▸ About this task: Repeat the lines from the line with "None => logger" to the line with "logger Warn [of_field" in the listing below, keeping both end lines and adding nothing.

▸ Extracted data:
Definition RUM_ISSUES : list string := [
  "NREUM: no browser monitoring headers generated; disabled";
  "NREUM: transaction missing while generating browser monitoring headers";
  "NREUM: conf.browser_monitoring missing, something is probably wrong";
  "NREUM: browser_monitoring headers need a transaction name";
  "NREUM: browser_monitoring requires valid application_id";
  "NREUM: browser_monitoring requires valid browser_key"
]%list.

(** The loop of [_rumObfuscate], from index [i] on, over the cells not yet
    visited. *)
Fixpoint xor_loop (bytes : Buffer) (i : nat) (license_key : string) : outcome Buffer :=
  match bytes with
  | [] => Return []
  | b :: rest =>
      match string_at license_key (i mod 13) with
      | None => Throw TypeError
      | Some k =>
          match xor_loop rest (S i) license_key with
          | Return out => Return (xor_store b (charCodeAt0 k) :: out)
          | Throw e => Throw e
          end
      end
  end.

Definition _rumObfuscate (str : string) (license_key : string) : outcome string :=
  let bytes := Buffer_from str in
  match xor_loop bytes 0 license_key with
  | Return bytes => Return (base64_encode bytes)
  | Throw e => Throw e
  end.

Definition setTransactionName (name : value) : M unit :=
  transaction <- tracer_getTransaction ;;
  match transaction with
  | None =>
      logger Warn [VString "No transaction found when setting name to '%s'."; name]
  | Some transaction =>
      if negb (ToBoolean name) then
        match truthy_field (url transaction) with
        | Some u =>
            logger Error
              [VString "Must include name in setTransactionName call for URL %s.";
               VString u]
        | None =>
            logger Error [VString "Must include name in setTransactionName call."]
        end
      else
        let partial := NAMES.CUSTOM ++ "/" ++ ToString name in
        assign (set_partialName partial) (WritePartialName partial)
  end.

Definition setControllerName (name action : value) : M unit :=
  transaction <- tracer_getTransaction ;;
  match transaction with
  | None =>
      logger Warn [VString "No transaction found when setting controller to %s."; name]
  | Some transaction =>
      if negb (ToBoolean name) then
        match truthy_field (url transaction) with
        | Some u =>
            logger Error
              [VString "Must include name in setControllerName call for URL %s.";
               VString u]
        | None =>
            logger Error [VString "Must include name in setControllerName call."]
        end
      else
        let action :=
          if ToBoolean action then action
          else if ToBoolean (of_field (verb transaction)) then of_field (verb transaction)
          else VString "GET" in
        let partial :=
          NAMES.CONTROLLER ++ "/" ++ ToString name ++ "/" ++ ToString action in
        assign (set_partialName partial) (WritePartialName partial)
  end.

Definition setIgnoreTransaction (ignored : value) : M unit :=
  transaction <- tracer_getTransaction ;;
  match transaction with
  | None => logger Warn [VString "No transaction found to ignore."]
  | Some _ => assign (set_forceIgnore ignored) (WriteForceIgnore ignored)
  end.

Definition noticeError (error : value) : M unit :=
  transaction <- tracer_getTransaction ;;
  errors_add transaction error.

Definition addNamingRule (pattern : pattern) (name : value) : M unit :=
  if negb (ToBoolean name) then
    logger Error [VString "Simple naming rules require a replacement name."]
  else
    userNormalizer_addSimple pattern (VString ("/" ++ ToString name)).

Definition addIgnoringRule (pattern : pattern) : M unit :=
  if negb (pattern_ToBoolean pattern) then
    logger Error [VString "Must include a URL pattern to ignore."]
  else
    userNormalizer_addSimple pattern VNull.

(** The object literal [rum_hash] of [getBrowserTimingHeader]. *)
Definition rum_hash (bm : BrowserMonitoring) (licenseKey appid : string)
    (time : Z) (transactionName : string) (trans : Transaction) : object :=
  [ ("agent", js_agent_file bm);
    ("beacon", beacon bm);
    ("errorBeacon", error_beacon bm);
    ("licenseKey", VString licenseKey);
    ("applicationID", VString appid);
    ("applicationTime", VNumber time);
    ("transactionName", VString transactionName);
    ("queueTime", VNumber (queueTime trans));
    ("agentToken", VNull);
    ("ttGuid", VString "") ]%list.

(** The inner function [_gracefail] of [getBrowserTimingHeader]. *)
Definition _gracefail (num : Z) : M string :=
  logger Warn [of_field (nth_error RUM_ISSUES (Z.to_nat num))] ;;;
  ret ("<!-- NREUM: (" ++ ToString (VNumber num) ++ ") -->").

▸ Task solution:
  | None => logger Warn [VString "No transaction found to ignore."]
  | Some _ => assign (set_forceIgnore ignored) (WriteForceIgnore ignored)
  end.

Definition noticeError (error : value) : M unit :=
  transaction <- tracer_getTransaction ;;
  errors_add transaction error.

Definition addNamingRule (pattern : pattern) (name : value) : M unit :=
  if negb (ToBoolean name) then
    logger Error [VString "Simple naming rules require a replacement name."]
  else
    userNormalizer_addSimple pattern (VString ("/" ++ ToString name)).

Definition addIgnoringRule (pattern : pattern) : M unit :=
  if negb (pattern_ToBoolean pattern) then
    logger Error [VString "Must include a URL pattern to ignore."]
  else
    userNormalizer_addSimple pattern VNull.

(** The object literal [rum_hash] of [getBrowserTimingHeader]. *)
Definition rum_hash (bm : BrowserMonitoring) (licenseKey appid : string)
    (time : Z) (transactionName : string) (trans : Transaction) : object :=
  [ ("agent", js_agent_file bm);
    ("beacon", beacon bm);
    ("errorBeacon", error_beacon bm);
    ("licenseKey", VString licenseKey);
    ("applicationID", VString appid);
    ("applicationTime", VNumber time);
    ("transactionName", VString transactionName);
    ("queueTime", VNumber (queueTime trans));
    ("agentToken", VNull);
    ("ttGuid", VString "") ]%list.

(** The inner function [_gracefail] of [getBrowserTimingHeader]. *)
Definition _gracefail (num : Z) : M string :=
  logger Warn [of_field (nth_error RUM_ISSUES (Z.to_nat num))] ;;;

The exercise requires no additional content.